--- Material shown Enclosed Below ---

(** ** New orders *)


(** ** New accounts *)

(** C5: an account row is written only for the key that signed the request, under
    that key's thumbprint, when no account has it yet and the client did not ask
    for an existing one; nothing but that row changes. *)
Theorem new_account_controlled r w :
  after (handleNewAccount cfg r) w (λ _ w', no_effect w w' ∨
    ∃ p jwk tp req kt text now,
      received r p w ∧ EmbeddedJWK p = Some jwk ∧ VerifySignature p (Some (jwk_Key jwk)) = None ∧
      JWKThumbprint jwk = Ok tp ∧ GetAccount tp (w_store w) = Ok None ∧
      na_OnlyReturnExisting req = false ∧
      KeyTypeFromJWK jwk = Ok kt ∧ jwk_Marshal jwk = Ok text ∧
      (let acct := MkAccount tp text kt (na_Contact req) AccountStatusValid now in
       ∃ w1, no_effect w w1 ∧ no_effect (set_store (SaveAccount acct (w_store w1)).2 w1) w')).
Proof.
  match goal with |- after _ _ (λ _ w', _ ∨ @?P w') =>
    set (Q := P); change (only_if Q w (handleNewAccount cfg r) w) end.
  unfold handleNewAccount. apply only_if_received. intros p w1 Hp Hw1.
  assert (∀ e w2, no_effect w w2 → only_if Q w (writeError e) w2) as He
    by (intros e w2 ?; by apply only_if_quiet; [apply ne_writeError|]).
  destruct (EmbeddedJWK p) as [jwk|] eqn:Hjwk; [|by apply He].
  destruct (if Payload p ==? "" then _ else _) as [req|]; [|by apply He].
  destruct (JWKThumbprint jwk) as [tp|] eqn:Htp; [|by apply He].
  destruct (VerifySignature _ _) eqn:Hv; [by apply He|].
  apply only_if_bind; [apply ne_read|done|]. intros [acct|e] w2 Hacct Hw2; [|by apply He].
  apply db_read_some in Hacct. rewrite (GetAccount_frame w) in Hacct by done.
  destruct acct as [a|].
  { apply only_if_quiet; [|done]. keeps_step; [apply ne_headers|apply ne_writeJSON]. }
  destruct (na_OnlyReturnExisting req) eqn:Hex; [by apply He|].
  destruct (KeyTypeFromJWK jwk) as [kt|] eqn:Hkt; [|by apply He].
  destruct (jwk_Marshal jwk) as [text|] eqn:Htext; [|by apply He].
  apply after_bind, after_ask. set (now := env_now (w_tick w2)). set (w3 := set_tick _ w2).
  assert (no_effect w w3) as Hw3 by (etrans; [exact Hw2|unfold w3; ne_later]).
  apply after_bind, after_db.
  { intros e _. apply (He (errServerInternal "saving account")). etrans; [exact Hw3|ne_later]. }
  intros _. set (w4 := set_store _ _). cbn.
  assert (∀ m : M unit, keeps no_effect m → no_effect w4 (m w4).2) as Hquiet by (intros m Hm; apply Hm).
  right. exists p, jwk, tp, req, kt, text, now. split_and!; try done.
  exists (set_tick (S (w_tick w3)) w3). split; [etrans; [exact Hw3|ne_later]|].
  refine (Hquiet (do! Header_Set _ _ in writeJSON 201 _) _).
  keeps_step; [apply ne_headers|apply ne_writeJSON].
Qed.

(** ** Revocation *)

Lemma after_revoke_requester p w0 w :
  no_effect w0 w →
  after (revoke_requester cfg p) w (λ r w', no_effect w0 w' ∧ ∀ acct, r = Some (Some acct) →
    match EmbeddedJWK p with
    | Some jwk => acct = None ∧ VerifySignature p (Some (jwk_Key jwk)) = None
    | None => speaks_for p w0 acct
    end).
Proof.
  intros Hw. unfold revoke_requester. destruct (EmbeddedJWK p) as [jwk|] eqn:Hjwk.
  - destruct (VerifySignature _ _) eqn:Hv; [by apply after_reject|].
    apply after_ret. split; [done|]. by intros ? [= <-].
  - apply after_bind. eapply after_mono; [by apply after_resolveAndVerify|].
    intros [[acct|e]|] w1 [Hne Hs]; [|by apply after_reject|by split].
    apply after_ret. split; [done|]. intros ? [= <-]. by apply Hs.
Qed.

Lemma after_check_cert_key p der w0 w :
  no_effect w0 w →
  after (check_cert_key p der) w (λ r w', no_effect w0 w' ∧ ∀ u, r = Some (Some u) →
    ∀ jwk, EmbeddedJWK p = Some jwk →
      ∃ k, x509_ParseCertificate der = Ok k ∧ jwkMatchesCertKey jwk k = true).
Proof.
  intros Hw. unfold check_cert_key. destruct (EmbeddedJWK p) as [jwk|]; [|by split].
  destruct (x509_ParseCertificate der) as [k|]; [|by apply after_reject].
  destruct (jwkMatchesCertKey jwk k) eqn:Hk; [|by apply after_reject].
  apply after_ret. split; [done|]. intros _ _ ? [= <-]. eauto.
Qed.
(* ===== verification/BootstrapProps.v ===== *)
(** * What the bootstrap guarantees

    Atomic replacement of files at every point where the process may stop, the states of
    the certificate and its key on disk, the account key, the hook scripts, and the end
    of the polls. *)
From S2P Require Export Bootstrap BackgroundProps.

Section files_props.
Context `{Env} (disk : gmap string file).

Abbreviation files := (files disk).

(** ** Points where the process may stop *)

Definition replay (fs : gmap string file) (ops : list file_op) : gmap string file :=
  foldl apply_file fs ops.

(** Between [w] and [w'], the files are in a state of [P] after every event. *)
Definition stays (P : gmap string file → Prop) (w w' : World) : Prop :=
  ∃ ops, file_ops w' = file_ops w ++ ops ∧ ∀ n, P (replay (files w) (take n ops)).

Lemma files_app w w' ops : file_ops w' = file_ops w ++ ops → files w' = replay (files w) ops.
Proof. intros Ho. unfold files. by rewrite Ho, foldl_app. Qed.
Lemma stays_start P w w' : stays P w w' → P (files w).
Proof. intros (ops & _ & HP). exact (HP 0). Qed.
Lemma stays_end P w w' : stays P w w' → P (files w').
Proof.
  intros (ops & Ho & HP). rewrite (files_app _ _ _ Ho). specialize (HP (length ops)).
  by rewrite firstn_all in HP.
Qed.
Lemma stays_refl P w w' : file_ops w' = file_ops w → P (files w) → stays P w w'.
Proof. intros Ho HP. exists []. rewrite app_nil_r. split; [done|]. by intros []. Qed.
Lemma stays_trans P w1 w2 w3 : stays P w1 w2 → stays P w2 w3 → stays P w1 w3.
Proof.
  intros (o1 & Ho1 & P1) (o2 & Ho2 & P2). exists (o1 ++ o2). split; [by rewrite Ho2, Ho1, app_assoc|].
  intros n. rewrite take_app. unfold replay in *. rewrite foldl_app.
  destruct (decide (n ≤ length o1)) as [Hn|Hn].
  - replace (n - length o1) with 0 by lia. apply P1.
  - rewrite (take_ge o1) by lia. rewrite (files_app _ _ _ Ho1) in P2. apply P2.
Qed.
Lemma stays_mono (P Q : gmap string file → Prop) w w' : (∀ fs, P fs → Q fs) → stays P w w' → stays Q w w'.
Proof. intros HPQ (ops & Ho & HP). exists ops. split; [done|]. intros n. apply HPQ, HP. Qed.
Lemma stays_op P w w' op :
  file_ops w' = file_ops w ++ [op] → P (files w) → P (apply_file (files w) op) → stays P w w'.
Proof. intros Ho Hp0 Hp1. exists [op]. split; [done|]. intros [|[|n]]; done. Qed.

(** No file is touched. *)
Definition same_files (w w' : World) : Prop := file_ops w' = file_ops w.
#[export] Instance same_files_pre : PreOrder same_files.
Proof. split; [by intros w|]. unfold same_files. intros ? ? ? ? ?. congruence. Qed.
Lemma no_file_http evs : forallb is_http evs = true → omap file_event evs = [].
Proof. induction evs as [|[] evs IH]; simpl; [done|exact IH|done|done]. Qed.
#[export] Instance same_files_post : PostRel same_files.
Proof.
  apply client_frame_post; [apply _|]. intros w w' []. destruct cf_trace as (evs & Ht & Hf).
  unfold same_files, file_ops. by rewrite Ht, omap_app, (no_file_http evs Hf), app_nil_r.
Qed.
Lemma same_files_eq w w' : same_files w w' → files w' = files w.
Proof. intros Hs. unfold files. by rewrite Hs. Qed.

Lemma file_ops_emit w op : file_ops (set_trace (w_trace w ++ [EvFile op]) w) = file_ops w ++ [op].
Proof. unfold file_ops. simpl. by rewrite omap_app. Qed.

Lemma after_file_do op w :
  after (file_do op) w (λ r w',
    (∃ e, r = Some (Err e) ∧ file_ops w' = file_ops w) ∨
    (r = Some (Ok tt) ∧ file_ops w' = file_ops w ++ [op])).
Proof.
  unfold file_do. apply after_bind, after_ask. destruct (env_file _) as [e|].
  - apply after_ret. left. by exists e.
  - apply after_bind, after_modify, after_ret. right. split; [done|]. apply (file_ops_emit (set_tick _ w)).
Qed.

(** ** The temporary file *)
Section write.
Context (path data : string) (mode : Z) (fs0 : gmap string file).

(** The states of a replacement: as before, with a temporary file beside, or
    replaced. *)
Definition unfinished (tmp : string) (fs : gmap string file) : Prop := ∃ f, fs = <[tmp := f]> fs0.
Definition leftover (fs : gmap string file) : Prop :=
  fs = fs0 ∨ ∃ r, fs0 !! tmp_path (filepath_Dir path) r = None ∧
               unfinished (tmp_path (filepath_Dir path) r) fs.
Definition write_state (fs : gmap string file) : Prop :=
  leftover fs ∨ fs = <[path := MkFile data mode]> fs0.

Context (tmp r : string) (Htmp : tmp = tmp_path (filepath_Dir path) r) (Hnew : fs0 !! tmp = None).

Lemma unfinished_leftover fs : unfinished tmp fs → leftover fs.
Proof using Htmp Hnew. intros Hu. right. exists r. rewrite <- Htmp. done. Qed.

(** The bytes arrive one by one. *)
Lemma after_append_bytes s m pre w :
  files w = <[tmp := MkFile pre m]> fs0 →
  after (append_bytes tmp s) w (λ r w',
    r = Some tt ∧ stays (unfinished tmp) w w' ∧ files w' = <[tmp := MkFile (pre +:+ s) m]> fs0).
Proof using Htmp Hnew.
  revert pre w. induction s as [|c s IH]; intros pre w Hw; cbn [append_bytes].
  - apply after_ret. rewrite app_nil_r_str. split_and!; [done| |done].
    apply stays_refl; [done|]. by eexists.
  - apply after_bind, after_modify. set (w1 := set_trace _ w).
    pose proof (file_ops_emit w (FAppend tmp c)) as Ho. fold w1 in Ho.
    assert (files w1 = <[tmp := MkFile (pre +:+ String c "") m]> fs0) as Hw1.
    { rewrite (files_app _ _ _ Ho). simpl. rewrite Hw. by rewrite alter_insert_eq. }
    eapply after_mono; [apply (IH _ _ Hw1)|]. intros x w' (-> & Hs & Hf). split_and!; [done| |].
    + eapply stays_trans; [|exact Hs]. eapply stays_op; [exact Ho|by eexists|].
      change (unfinished tmp (replay (files w) [FAppend tmp c])). rewrite <- (files_app _ _ _ Ho).
      by eexists.
    + rewrite Hf. do 2 f_equal. by rewrite <- app_assoc_str.
Qed.

Lemma after_file_Write m w :
  files w = <[tmp := MkFile "" m]> fs0 →
  after (file_Write tmp data) w (λ x w', stays (unfinished tmp) w w' ∧
    ((∃ e, x = Some (Err e)) ∨ (x = Some (Ok tt) ∧ files w' = <[tmp := MkFile data m]> fs0))).
Proof using Htmp Hnew.
  intros Hw. unfold file_Write. apply after_bind, after_ask. destruct (env_file _) as [e|].
  - apply after_bind, after_ask, after_bind.
    eapply after_mono; [by apply (after_append_bytes _ m "")|]. intros x w' (-> & Hs & _).
    apply after_ret. split; [exact Hs|eauto].
  - apply after_bind. eapply after_mono; [by apply (after_append_bytes _ m "")|].
    intros x w' (-> & Hs & Hf). apply after_ret. split; [exact Hs|]. right. by split.
Qed.

(** The temporary file goes, or stays behind. *)
Lemma after_remove f (e : error) w :
  files w = <[tmp := f]> fs0 →
  after (let! _ := file_do (FRemove tmp) in ret (Err e : result unit)) w (λ x w',
    x = Some (Err e) ∧ stays (leftover) w w').
Proof using Htmp Hnew.
  intros Hw. apply after_bind. eapply after_mono; [apply after_file_do|].
  assert (leftover (files w)) as Hl by (apply unfinished_leftover; by exists f).
  intros x w' [(e' & -> & Ho)|[-> Ho]]; apply after_ret; (split; [done|]).
  - by apply stays_refl.
  - eapply stays_op; [exact Ho|done|]. left. rewrite Hw. simpl. rewrite delete_insert_eq.
    by apply delete_id.
Qed.

(** What a step of the writing may leave. *)
Definition step_outcome (fs : gmap string file) (x : option (result unit)) (w w' : World) : Prop :=
  stays (unfinished tmp) w w' ∧
  ((∃ e, x = Some (Err e)) ∨ (x = Some (Ok tt) ∧ files w' = fs)).
Definition final_outcome (x : option (result unit)) (w w' : World) : Prop :=
  stays (write_state) w w' ∧
  ((∃ e, x = Some (Err e) ∧ leftover (files w')) ∨
   (x = Some (Ok tt) ∧ files w' = <[path := MkFile data mode]> fs0)).

Lemma final_trans x (w1 w2 w3 : World) :
  stays (unfinished tmp) w1 w2 → final_outcome x w2 w3 → final_outcome x w1 w3.
Proof using Htmp Hnew.
  intros Hs [Hs' Hx]. split; [|exact Hx]. eapply stays_trans; [|exact Hs'].
  eapply stays_mono; [|exact Hs]. intros fs Hu. left. by apply unfinished_leftover.
Qed.
Lemma removed_final f e w :
  files w = <[tmp := f]> fs0 →
  after (let! _ := file_do (FRemove tmp) in ret (Err e : result unit)) w (λ x w', final_outcome x w w').
Proof using Htmp Hnew.
  intros Hw. eapply after_mono; [by apply (after_remove f)|]. intros x w' [-> Hs]. split.
  - eapply stays_mono; [|exact Hs]. intros fs Hl. by left.
  - left. exists e. split; [done|]. by eapply stays_end.
Qed.

Lemma after_or_remove (m k : M (result unit)) fs w :
  after m w (λ x w', step_outcome fs x w w') →
  (∀ w', files w' = fs → after k w' (λ x w'', final_outcome x w' w'')) →
  after (or_remove tmp m k) w (λ x w', final_outcome x w w').
Proof using Htmp Hnew.
  intros Hm Hk. unfold or_remove. apply after_bind. eapply after_mono; [exact Hm|].
  intros x w1 [Hs [[e ->]|[-> Hf]]].
  - destruct (stays_end _ _ _ Hs) as [f Hw1].
    eapply after_mono; [by apply (removed_final f)|]. intros x w2. by apply final_trans.
  - eapply after_mono; [by apply Hk|]. intros x w2. by apply final_trans.
Qed.
Lemma after_or_close_remove (m k : M (result unit)) fs w :
  after m w (λ x w', step_outcome fs x w w') →
  (∀ w', files w' = fs → after k w' (λ x w'', final_outcome x w' w'')) →
  after (or_close_remove tmp m k) w (λ x w', final_outcome x w w').
Proof using Htmp Hnew.
  intros Hm Hk. unfold or_close_remove. apply after_bind. eapply after_mono; [exact Hm|].
  intros x w1 [Hs [[e ->]|[-> Hf]]].
  - destruct (stays_end _ _ _ Hs) as [f Hw1]. unfold file_Close.
    apply after_bind, after_bind, after_ask, after_ret.
    eapply after_mono; [apply (removed_final f e (set_tick _ w1)), Hw1|]. intros x w2 Hx.
    eapply final_trans; [exact Hs|]. exact Hx.
  - eapply after_mono; [by apply Hk|]. intros x w2. by apply final_trans.
Qed.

--- End of Enclosed Material shown ---

- What you have to do: Please give back, exactly as it stands above, the stretch from the line with "(* ===== verification/BootstrapProps.v" through the line with "(** No file is touched. *)", and no line outside it.

- Worked solution:
(* ===== verification/BootstrapProps.v ===== *)
(** * What the bootstrap guarantees

    Atomic replacement of files at every point where the process may stop, the states of
    the certificate and its key on disk, the account key, the hook scripts, and the end
    of the polls. *)
From S2P Require Export Bootstrap BackgroundProps.

Section files_props.
Context `{Env} (disk : gmap string file).

Abbreviation files := (files disk).

(** ** Points where the process may stop *)

Definition replay (fs : gmap string file) (ops : list file_op) : gmap string file :=
  foldl apply_file fs ops.

(** Between [w] and [w'], the files are in a state of [P] after every event. *)
Definition stays (P : gmap string file → Prop) (w w' : World) : Prop :=
  ∃ ops, file_ops w' = file_ops w ++ ops ∧ ∀ n, P (replay (files w) (take n ops)).

Lemma files_app w w' ops : file_ops w' = file_ops w ++ ops → files w' = replay (files w) ops.
Proof. intros Ho. unfold files. by rewrite Ho, foldl_app. Qed.
Lemma stays_start P w w' : stays P w w' → P (files w).
Proof. intros (ops & _ & HP). exact (HP 0). Qed.
Lemma stays_end P w w' : stays P w w' → P (files w').
Proof.
  intros (ops & Ho & HP). rewrite (files_app _ _ _ Ho). specialize (HP (length ops)).
  by rewrite firstn_all in HP.
Qed.
Lemma stays_refl P w w' : file_ops w' = file_ops w → P (files w) → stays P w w'.
Proof. intros Ho HP. exists []. rewrite app_nil_r. split; [done|]. by intros []. Qed.
Lemma stays_trans P w1 w2 w3 : stays P w1 w2 → stays P w2 w3 → stays P w1 w3.
Proof.
  intros (o1 & Ho1 & P1) (o2 & Ho2 & P2). exists (o1 ++ o2). split; [by rewrite Ho2, Ho1, app_assoc|].
  intros n. rewrite take_app. unfold replay in *. rewrite foldl_app.
  destruct (decide (n ≤ length o1)) as [Hn|Hn].
  - replace (n - length o1) with 0 by lia. apply P1.
  - rewrite (take_ge o1) by lia. rewrite (files_app _ _ _ Ho1) in P2. apply P2.
Qed.
Lemma stays_mono (P Q : gmap string file → Prop) w w' : (∀ fs, P fs → Q fs) → stays P w w' → stays Q w w'.
Proof. intros HPQ (ops & Ho & HP). exists ops. split; [done|]. intros n. apply HPQ, HP. Qed.
Lemma stays_op P w w' op :
  file_ops w' = file_ops w ++ [op] → P (files w) → P (apply_file (files w) op) → stays P w w'.
Proof. intros Ho Hp0 Hp1. exists [op]. split; [done|]. intros [|[|n]]; done. Qed.

(** No file is touched. *)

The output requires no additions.